Esta já é a terceira vez que o STJ mantém a prisão do fazendeiro, que cumpre a pena desde 2011, no Centro de Recuperação em Altamira. Regivaldo permanece preso desde o dia 6 de setembro de 2011.
Julgamento - A 1ª Câmara Criminal Isolada rejeitou o recurso impetrado pelo fazendeiro em setembro do ano passado e, manteve a unanimidade na sessão. Naquela ocasião, durante o julgamento do recurso, o autor da apelação penal, o advogado Jânio Siqueira, sustentou várias preliminares, mas todas foram rejeitadas pelos integrantes da Câmara por falta de amparo legal. O advogado alegou ter havido cerceamento de defesa no julgamento de Regivaldo, seu cliente.
Desde então, o fazendeiro tenta anular a sentença da 2ª Vara do Tribunal do Júri de Belém, proferida em abril de 2010, e chegou a recorrer da sentença em liberdade provisória por força de um habeas corpus.
Prisão - Dos cinco acusados pelo assassinato da missionária, ele era o único que permaneceu mais tempo solto.

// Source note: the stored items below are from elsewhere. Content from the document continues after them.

(* ===== verification/Samples.v ===== *)
(** * Samples: the concrete values the witnesses run on

    A time zone database with a single zone at offset zero, a rendering of
    numbers that is constant, two assets, days of 2024 and a few constructors
    of transactions and lots.  Every witness of the development instantiates
    the parameters of its theorem with these. *)
From Stdlib Require Import ZArith Qcanon.
From stdpp Require Import base list gmap strings.
From S2P Require Import Prelude Num GoTime Asset Period Frame Broker Lots Ledger.

(** The zone database of a machine that knows UTC only. *)
Definition utc_db : TZDB := {| zone := λ _ _, 0%Z |}.

Definition blank_fmt {F} : FmtFloat F := {| fmt_4g := λ _, EmptyString |}.

Definition SPY : Asset := mk_asset "BBG000BDTBL9" "SPY".
Definition TLT : Asset := mk_asset "BBG000BJKYW3" "TLT".

(** Midnight UTC, [n] days after 2024-01-01. *)
Definition day (n : Z) : Time := mkTime ((19723 + n) * ns_per_day) "UTC".

Definition q (z : Z) : xq := Fin (qc_of_Z z).

Definition qfrac (n : Z) (d : positive) : Qc := Q2Qc (QArith_base.Qmake n d).

Section Txns.
Context {F : Type} `{Num F}.

Definition buy (id : string) (d : Z) (a : Asset) (qty price : Z) : Transaction F :=
  mkTxn id (day d) a BuyTransaction (of_Z qty) (of_Z price) (of_Z (- (qty * price)))
    false "" LotFIFO 0.
Definition sell (id : string) (d : Z) (a : Asset) (qty price : Z) : Transaction F :=
  mkTxn id (day d) a SellTransaction (of_Z qty) (of_Z price) (of_Z (qty * price))
    false "" LotFIFO 0.
Definition with_method (m : LotSelection) (t : Transaction F) : Transaction F :=
  mkTxn (t_ID t) (t_Date t) (t_Asset t) (t_Type t) (t_Qty t) (t_Price t) (t_Amount t)
    (t_Qualified t) (t_Justification t) m (t_BatchID t).
Definition dividend (id : string) (d : Z) (a : Asset) (amount : Z) : BrokerTxn F :=
  mkBrokerTxn id (day d) a DividendTransaction (of_Z 0) (of_Z 0) (of_Z amount) "".
Definition split (id : string) (d : Z) (a : Asset) (factor : F) : BrokerTxn F :=
  mkBrokerTxn id (day d) a SplitTransaction (of_Z 0) factor (of_Z 0) "".
Definition lot (id : string) (d qty price : Z) : TaxLot F :=
  mkLot id (day d) (of_Z qty) (of_Z price).

(** One day of integer values, a column per asset and metric. *)
Definition bar (d : Z) (assets : list Asset) (metrics : list Metric) (vals : list Z) : DataFrame F :=
  build [day d] assets metrics Daily ((λ v, [of_Z v]) <$> vals).
End Txns.

(** Decides an equality of numbers by evaluation: two rationals may carry
    different proofs of canonicity, so conversion alone does not. *)
Ltac eval_eq :=
  lazymatch goal with
  | |- ?x = ?y => refine (bool_decide_eq_true_1 (x = y) _); vm_compute; reflexivity
  end.
Lemma sort_Search_least n p :
  upward n p →
  (sort_Search n p <= n)%nat ∧ (∀ k, (k < sort_Search n p)%nat → p k = false) ∧
  ((sort_Search n p < n)%nat → p (sort_Search n p) = true).
Proof.
  intros Hup. destruct (search_loop_least p n 0 n) as (Hr & Hl & Hh); [lia|lia|done|lia|].
  split; [unfold sort_Search; lia|]. by split.
Qed.

(** The least index of a sorted list whose entry passes an upward-closed test
    splits the list into the entries that fail and those that pass. *)
Definition search_list {A} (q : A → bool) (l : list A) : nat :=
  sort_Search (length l) (λ i, match l !! i with Some x => q x | None => true end).

Section SearchList.
Context {A : Type} (le : A → A → Prop) (q : A → bool).
Context (q_upward : ∀ x y, le x y → q x = true → q y = true).

Lemma sorted_lookup_lt (l : list A) i j x y :
  StronglySorted le l → (i < j)%nat → l !! i = Some x → l !! j = Some y → le x y.
Proof.
  intros Hs. revert i j. induction Hs as [|z l Hs IH Hz]; intros i j Hij Hx Hy; [done|].
  destruct j as [|j]; [lia|]. cbn in Hy. destruct i as [|i]; cbn in Hx.
  - injection Hx as <-. eapply Forall_lookup_1; [exact Hz|exact Hy].
  - apply (IH i j); [lia|done|done].
Qed.

Lemma search_list_spec (l : list A) :
  StronglySorted le l →
  (search_list q l <= length l)%nat ∧
  Forall (λ x, q x = false) (take (search_list q l) l) ∧
  Forall (λ x, q x = true) (drop (search_list q l) l).
Proof.
  intros Hs. unfold search_list. set (p := λ i, match l !! i with Some x => q x | None => true end).
  assert (Hup : upward (length l) p).
  { intros i j Hij Hj. unfold p. destruct (lookup_lt_is_Some_2 l j Hj) as [y Hy].
    destruct (lookup_lt_is_Some_2 l i) as [x Hx]; [lia|]. rewrite Hx, Hy.
    destruct (decide (i = j)) as [->|Hne]; [by simplify_eq|].
    apply q_upward. eapply (sorted_lookup_lt l i j); [done|lia|done|done]. }
  destruct (sort_Search_least _ _ Hup) as (Hle & Hlow & Hhigh).
  set (r := sort_Search (length l) p) in *. clearbody r. split; [done|]. split.
  - apply Forall_lookup. intros i x Hi. apply lookup_take_Some in Hi as [Hi Hlt].
    specialize (Hlow i Hlt). unfold p in Hlow. by rewrite Hi in Hlow.
  - apply Forall_lookup. intros i x Hi. rewrite lookup_drop in Hi.
    pose proof (lookup_lt_Some _ _ _ Hi) as Hlt.
    assert (Hr : p r = true) by (apply Hhigh; lia).
    assert (Hp : p (r + i)%nat = true) by (apply (Hup r); [lia|lia|done]).
    unfold p in Hp. by rewrite Hi in Hp.
Qed.
End SearchList.

(** Looking a key up in a list sorted by it. *)
Section FindKey.
Context {A : Type} (f : A → Z) (q e : A → bool) (k : Z).
Context (q_key : ∀ x, q x = (k <=? f x)%Z) (e_key : ∀ x, e x = (f x =? k)%Z).

Definition find_key (l : list A) : option nat :=
  match l !! search_list q l with
  | Some x => if e x then Some (search_list q l) else None
  | None => None
  end.

Lemma find_key_spec (l : list A) i :
  StronglySorted (λ x y, f x < f y)%Z l →
  find_key l = Some i ↔ ∃ x, l !! i = Some x ∧ f x = k.
Proof.
  intros Hs. unfold find_key.
  destruct (search_list_spec (λ x y, f x < f y)%Z q) with l as (_ & Hlow & Hhigh); [|done|].
  { intros x y Hxy. rewrite !q_key. lia. }
  set (r := search_list q l) in *. clearbody r.
  assert (Hkey : ∀ x y, l !! r = Some x → ∀ j, l !! j = Some y → f y = k → j = r ∧ y = x).
  { intros x y Hx j Hy Hk. destruct (decide (j = r)) as [->|Hne]; [by simplify_eq|]. exfalso.
    destruct (decide (j < r)%nat) as [Hlt|Hge].
    - rewrite Forall_lookup in Hlow. specialize (Hlow j y). rewrite lookup_take_lt in Hlow by done.
      specialize (Hlow Hy). rewrite q_key in Hlow. lia.
    - rewrite Forall_lookup in Hhigh. specialize (Hhigh 0%nat x). rewrite lookup_drop, Nat.add_0_r in Hhigh.
      specialize (Hhigh Hx). rewrite q_key in Hhigh.
      pose proof (sorted_lookup_lt _ l r j x y Hs ltac:(lia) Hx Hy) as Hlt. cbn in Hlt. lia. }
  split.
  - destruct (l !! r) as [x|] eqn:Hx; [|done]. destruct (e x) eqn:He; [|done]. intros [= <-].
    exists x. split; [done|]. rewrite e_key in He. lia.
  - intros (y & Hy & Hk). destruct (l !! r) as [x|] eqn:Hx.
    + destruct (Hkey x y eq_refl i Hy Hk) as [-> ->]. rewrite e_key. by rewrite (proj2 (Z.eqb_eq _ _) Hk).
    + exfalso. apply lookup_ge_None in Hx. pose proof (lookup_lt_Some _ _ _ Hy).
      rewrite take_ge in Hlow by lia. rewrite Forall_lookup in Hlow.
      specialize (Hlow i y Hy). rewrite q_key in Hlow. lia.
Qed.
End FindKey.

(** The entries between two thresholds of a sorted list are a slice of it. *)
Lemma keep_none {A} (P : A → bool) (l : list A) : Forall (λ x, P x = false) l → keep P l = [].
Proof. unfold keep. induction 1 as [|x l Hx _ IH]; cbn; [done|]. by rewrite Hx. Qed.
(* ===== verification/AccountProps.v ===== *)
(** * AccountProps: valuation, margin and the daily history

    In exact arithmetic the two valuations of an account agree and do not
    depend on the order the holdings are visited in; the margin deficiency is
    the least amount of shorts to cover; in any arithmetic every tracked
    position keeps one history row per day of the equity curve. *)
From Stdlib Require Import ZArith Qcanon Lia.
From stdpp Require Import base list gmap strings.
From S2P Require Import Prelude Num GoTime Asset Period Frame Broker Lots Ledger Samples.
From S2P Require Import Account Batch Exec SimBroker Runs.

(** ** Valuation *)
Section Valuation.
Context {tz : TZDB}.
Implicit Types (a : Account xq) (ast : Asset).

(** What a holding contributes: nothing when its close is missing. *)
Definition worth_at (df : DataFrame xq) (sel : xq → bool) (worth : xq → xq → xq) (h : Asset * xq) : Qc :=
  if sel h.2 then match close_of df h.1 with Fin p => val (worth h.2 (Fin p)) | _ => 0%Qc end else 0%Qc.

Definition priced (df : DataFrame xq) (h : Asset * xq) : Prop :=
  finite h.2 ∧ (finite (close_of df h.1) ∨ close_of df h.1 = XNaN).
(** Record on a finite transaction: one log entry, one cash movement, the ID
    remembered. *)
Lemma Record_core txn L :
  isFiniteTransaction txn = true →
  let L' := Record_ txn L in
  cash L' = fadd (cash L) (t_Amount txn) ∧
  transactions L' = transactions L ++ [logged L txn] ∧
  seenTransactions L' = (if decide (t_ID txn = EmptyString) then seenTransactions L
                         else {[t_ID txn]} ∪ seenTransactions L) ∧
  lotSelection L' = lotSelection L.
Proof.
  intros Hfin. cbn zeta. unfold Record_. rewrite Hfin. cbn [negb]. fold (logged L txn).
  assert (Hlog : let L1 := log_transaction (logged L txn) L in
    cash L1 = fadd (cash L) (t_Amount txn) ∧
    transactions L1 = transactions L ++ [logged L txn] ∧
    seenTransactions L1 = (if decide (t_ID txn = EmptyString) then seenTransactions L
                           else {[t_ID txn]} ∪ seenTransactions L) ∧
    lotSelection L1 = lotSelection L).
  { cbn zeta. unfold log_transaction. rewrite logged_amount.
    replace (t_ID (logged L txn)) with (t_ID txn) by (unfold logged; by destruct (decide _)).
    by destruct (decide (t_ID txn = _)). }
  set (L1 := log_transaction _ L) in *. cbn zeta in Hlog.
  assert (Hstep : ∀ L2, same_core L1 L2 →
    cash L2 = fadd (cash L) (t_Amount txn) ∧
    transactions L2 = transactions L ++ [logged L txn] ∧
    seenTransactions L2 = (if decide (t_ID txn = EmptyString) then seenTransactions L
                           else {[t_ID txn]} ∪ seenTransactions L) ∧
    lotSelection L2 = lotSelection L).
  { intros L2 (-> & -> & -> & ->). exact Hlog. }
  destruct (t_Type (logged L txn)); try exact Hlog; apply Hstep.
  - apply record_buy_local.
  - apply record_sell_local.
Qed.

(** Other assets keep their position and lots; their wash-sale tracking can
    only lose expired entries. *)
Lemma Record_other_assets txn L b :
  b ≠ t_Asset txn →
  let L' := Record_ txn L in
  position L' b = position L b ∧ long_lots L' b = long_lots L b ∧
  short_lots L' b = short_lots L b.
Proof.
  intros Hb. cbn zeta. unfold Record_. destruct (negb _); [done|]. fold (logged L txn).
  assert (Ha : t_Asset (logged L txn) = t_Asset txn) by (unfold logged; by destruct (decide _)).
  assert (Hlog : same_books b L (log_transaction (logged L txn) L) ∨
    (position (log_transaction (logged L txn) L) b = position L b ∧
     long_lots (log_transaction (logged L txn) L) b = long_lots L b ∧
     short_lots (log_transaction (logged L txn) L) b = short_lots L b)).
  { right. unfold log_transaction. by destruct (decide _). }
  set (L1 := log_transaction _ L) in *.
  assert (Hstep : ∀ L2, local_to (t_Asset (logged L txn)) L1 L2 →
    position L2 b = position L b ∧ long_lots L2 b = long_lots L b ∧
    short_lots L2 b = short_lots L b).
  { rewrite Ha. intros L2 [_ Hloc]. destruct (Hloc b Hb) as (-> & -> & -> & _).
    by destruct Hlog as [(-> & -> & -> & _)|]. }
  destruct (t_Type (logged L txn)); try (apply Hstep; reflexivity); apply Hstep.
  - apply record_buy_local.
  - apply record_sell_local.
Qed.
End RecordLocal.

(** ** Exact books *)
Section Exact.
Context {tz : TZDB} {fx : FmtFloat xq}.
Implicit Types (L : Ledger xq) (ast b : Asset) (txn : Transaction xq).

Definition ok_sale (s : recentLossSale xq) : Prop :=
  finite (ls_qty s) ∧ finite (ls_lossPerShare s).
Definition ok_buy (b : recentBuy xq) : Prop := finite (rb_qty b).

(** The numbers of an asset's books are finite. *)
Record books_finite L ast : Prop := {
  bf_pos : finite (position L ast);
  bf_long : exact_lots (long_lots L ast);
  bf_short : exact_lots (short_lots L ast);
  bf_sales : Forall ok_sale (loss_sales L ast);
  bf_buys : Forall ok_buy (recent_buys L ast);
}.

(** The books of an asset balance: the position is the long shares minus the
    short shares, neither side is negative, and at most one is open. *)
Record books_ok L ast : Prop := {
  bo_finite : books_finite L ast;
  bo_balance : val (position L ast) = (shares (long_lots L ast) - shares (short_lots L ast))%Qc;
  bo_long : (0 <= shares (long_lots L ast))%Qc;
  bo_short : (0 <= shares (short_lots L ast))%Qc;
  bo_one_side : shares (long_lots L ast) = 0%Qc ∨ shares (short_lots L ast) = 0%Qc;
}.

Definition ledger_ok L : Prop := ∀ ast, books_ok L ast.

Lemma books_finite_same L L' b : same_books b L L' → books_finite L b → books_finite L' b.
Proof.
  intros (Hp & Hl & Hs & Hls & Hrb) [].
  split; rewrite ?Hp, ?Hl, ?Hs, ?Hls, ?Hrb; done.
Qed.

Lemma books_ok_same L L' b : same_books b L L' → books_ok L b → books_ok L' b.
Proof.
  intros Hsame [Hf Hbal Hl0 Hs0 Hone]. pose proof (books_finite_same _ _ _ Hsame Hf).
  destruct Hsame as (Hp & Hl & Hs & _).
  split; rewrite ?Hp, ?Hl, ?Hs; done.
Qed.

Lemma empty_ledger_ok : ledger_ok empty_ledger.
Proof.
  intros ast. split; [split| | | |]; books; rewrite ?lookup_d_empty;
    try constructor; try apply finite_of_Z; try done; qclra.
Qed.

(** *** The wash-sale loops move basis, never shares *)
Lemma wash_buy_step_exact ast d sale w :
  exact_lots (bw_lots w) → finite (bw_remaining w) → ok_sale sale → Forall ok_sale (bw_sales w) →
  let w' := wash_buy_step ast d sale w in
  exact_lots (bw_lots w') ∧ finite (bw_remaining w') ∧ Forall ok_sale (bw_sales w') ∧
  shares (bw_lots w') = shares (bw_lots w).
Proof.
  intros Hl [r Hr] [[q Hq] [p Hp]] Hs. cbn zeta. unfold wash_buy_step.
  destruct (outside_window _ _).
  { repeat split; cbn; rewrite ?Hr; eauto with exact.
    by apply Forall_app_2; [done|]; apply Forall_singleton; split; rewrite ?Hq, ?Hp; eauto with exact. }
  rewrite Hq, Hr, Hp.
  assert (Hm : ∃ m, cap (Fin q) (Fin r) = Fin m) by (apply finite_cap; eauto with exact).
  destruct Hm as [m Hm]. rewrite Hm.
  pose proof (splitLot_conserves (bw_lots w) (bw_lotID w) m Hl) as (He & Hsh & _).
  destruct (splitLot _ _ _) as [[lots hid] tid]. cbn in He, Hsh.
  destruct (flt (Fin m) (Fin r)); cbn -[shares];
    [destruct (adjust_basis_shares lots hid p He) as [He' Hsh']
    |destruct (adjust_basis_shares (bw_lots w) (bw_lotID w) p Hl) as [He' Hsh']];
    (split; [done|]; split; [eauto with exact|]; split; [|congruence]);
    (apply Forall_app_2; [done|]; apply Forall_singleton; split; cbn; rewrite ?Hp; eauto with exact).
Qed.

Lemma wash_buy_loop_exact ast d sales w :
  exact_lots (bw_lots w) → finite (bw_remaining w) → Forall ok_sale sales →
  Forall ok_sale (bw_sales w) →
  let w' := wash_buy_loop ast d sales w in
  exact_lots (bw_lots w') ∧ finite (bw_remaining w') ∧ Forall ok_sale (bw_sales w') ∧
  shares (bw_lots w') = shares (bw_lots w).
Proof.
  intros Hl Hr Hs. revert w Hl Hr. induction Hs as [|s sales Hok Hs IH]; intros w Hl Hr Hw;
    cbn zeta in *;
    [done|]. cbn [wash_buy_loop wash_sell_loop]. case_if.
  - destruct (wash_buy_step_exact ast d s w Hl Hr Hok Hw) as (Hl' & Hr' & Hw' & Hsh').
    destruct (IH _ Hl' Hr' Hw') as (? & ? & ? & Hsh). repeat split; try done. congruence.
  - cbn. repeat split; try done. apply Forall_app. split; [done|]. by constructor.
Qed.

Lemma wash_sell_step_exact ast d (p : Qc) c buy w :
  exact_lots (sw_lots w) → finite (sw_remaining w) → finite (sw_disallowed w) → ok_buy buy →
  Forall ok_buy (sw_buys w) →
  let w' := wash_sell_step ast d (Fin p) c buy w in
  exact_lots (sw_lots w') ∧ finite (sw_remaining w') ∧ finite (sw_disallowed w') ∧
  Forall ok_buy (sw_buys w') ∧ shares (sw_lots w') = shares (sw_lots w).
Proof.
  intros Hl [r Hr] [u Hu] [q Hq] Hs. cbn zeta. unfold wash_sell_step.
  destruct (_ || _ || _).
  { repeat split; cbn; rewrite ?Hr, ?Hu; eauto with exact.
    by apply Forall_app_2; [done|]; apply Forall_singleton; exists q. }
  rewrite Hq, Hr, Hu.
  assert (Hm : ∃ m, cap (Fin q) (Fin r) = Fin m) by (apply finite_cap; eauto with exact).
  destruct Hm as [m Hm]. rewrite Hm.
  pose proof (splitLot_conserves (sw_lots w) (rb_lotID buy) m Hl) as (He & Hsh & _).
  destruct (splitLot _ _ _) as [[lots hid] tid]. cbn in He, Hsh.
  destruct (flt (Fin m) (Fin q)); cbn -[shares];
    [destruct (adjust_basis_shares lots hid p He) as [He' Hsh']
    |destruct (adjust_basis_shares (sw_lots w) (rb_lotID buy) p Hl) as [He' Hsh']];
    (split; [done|]; do 2 (split; [eauto with exact|]); split; [|congruence]);
    (apply Forall_app_2; [done|]; apply Forall_singleton; unfold ok_buy; cbn; eauto with exact).
Qed.

Lemma wash_sell_loop_exact ast d (p : Qc) c buys w :
  exact_lots (sw_lots w) → finite (sw_remaining w) → finite (sw_disallowed w) →
  Forall ok_buy buys → Forall ok_buy (sw_buys w) →
  let w' := wash_sell_loop ast d (Fin p) c buys w in
  exact_lots (sw_lots w') ∧ finite (sw_disallowed w') ∧ Forall ok_buy (sw_buys w') ∧
  shares (sw_lots w') = shares (sw_lots w).
Proof.
  intros Hl Hr Hu Hs. revert w Hl Hr Hu.
  induction Hs as [|s buys Hok Hs IH]; intros w Hl Hr Hu Hw; cbn zeta in *;
    [done|]. cbn [wash_buy_loop wash_sell_loop]. case_if.
  - destruct (wash_sell_step_exact ast d p c s w Hl Hr Hu Hok Hw) as (Hl' & Hr' & Hu' & Hw' & Hsh').
    destruct (IH _ Hl' Hr' Hu' Hw') as (? & ? & ? & Hsh). repeat split; try done. congruence.
  - cbn. repeat split; try done. apply Forall_app. split; [done|]. by constructor.
Qed.

Lemma Forall_keep {A} (P : A → Prop) (f : A → bool) (l : list A) :
  Forall P l → Forall P (keep f l).
Proof. rewrite !Forall_forall. intros Hl x [_ Hx]%elem_of_keep. auto. Qed.

(** What a phase does to the books of its own asset: [dp], [dl] and [ds] are
    the changes of the position, the long shares and the short shares. *)
Definition phase ast (dp dl ds : Qc) L L' : Prop :=
  local_to ast L L' ∧ books_finite L' ast ∧
  val (position L' ast) = (val (position L ast) + dp)%Qc ∧
  shares (long_lots L' ast) = (shares (long_lots L ast) + dl)%Qc ∧
  shares (short_lots L' ast) = (shares (short_lots L ast) + ds)%Qc.

Lemma phase_refl ast L : books_finite L ast → phase ast 0 0 0 L L.
Proof. intros. split; [reflexivity|]. split; [done|]. qclra. Qed.

Lemma phase_trans ast dp dl ds dp' dl' ds' L1 L2 L3 :
  phase ast dp dl ds L1 L2 → phase ast dp' dl' ds' L2 L3 →
  phase ast (dp + dp') (dl + dl') (ds + ds') L1 L3.
Proof.
  intros (H12 & _ & Hp & Hl & Hs) (H23 & Hf & Hp' & Hl' & Hs').
  split; [by etrans|]. split; [done|]. rewrite Hp', Hl', Hs', Hp, Hl, Hs. qclra.
Qed.

Lemma phase_same ast L L' :
  same_core L L' → (∀ b, same_books b L L') → books_finite L ast → phase ast 0 0 0 L L'.
Proof.
  intros Hc Hb Hf. split; [by split|].
  split; [by eapply books_finite_same; [apply Hb|]|].
  destruct (Hb ast) as (-> & -> & -> & _). qclra.
Qed.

Os demais envolvidos no crime, foram condenados e presos. São eles: Vitalmiro Bastos de Moura, o 'Bida', condenado, assim como 'Taradão', a 30 anos de prisão; Rayfran das Neves, o 'Fogoió', condenado a 27 anos; Clodoaldo Batista, o Eduardo, condenado a 17 anos; e Amair Feijoli, o 'Tato', sentenciado a 27 anos.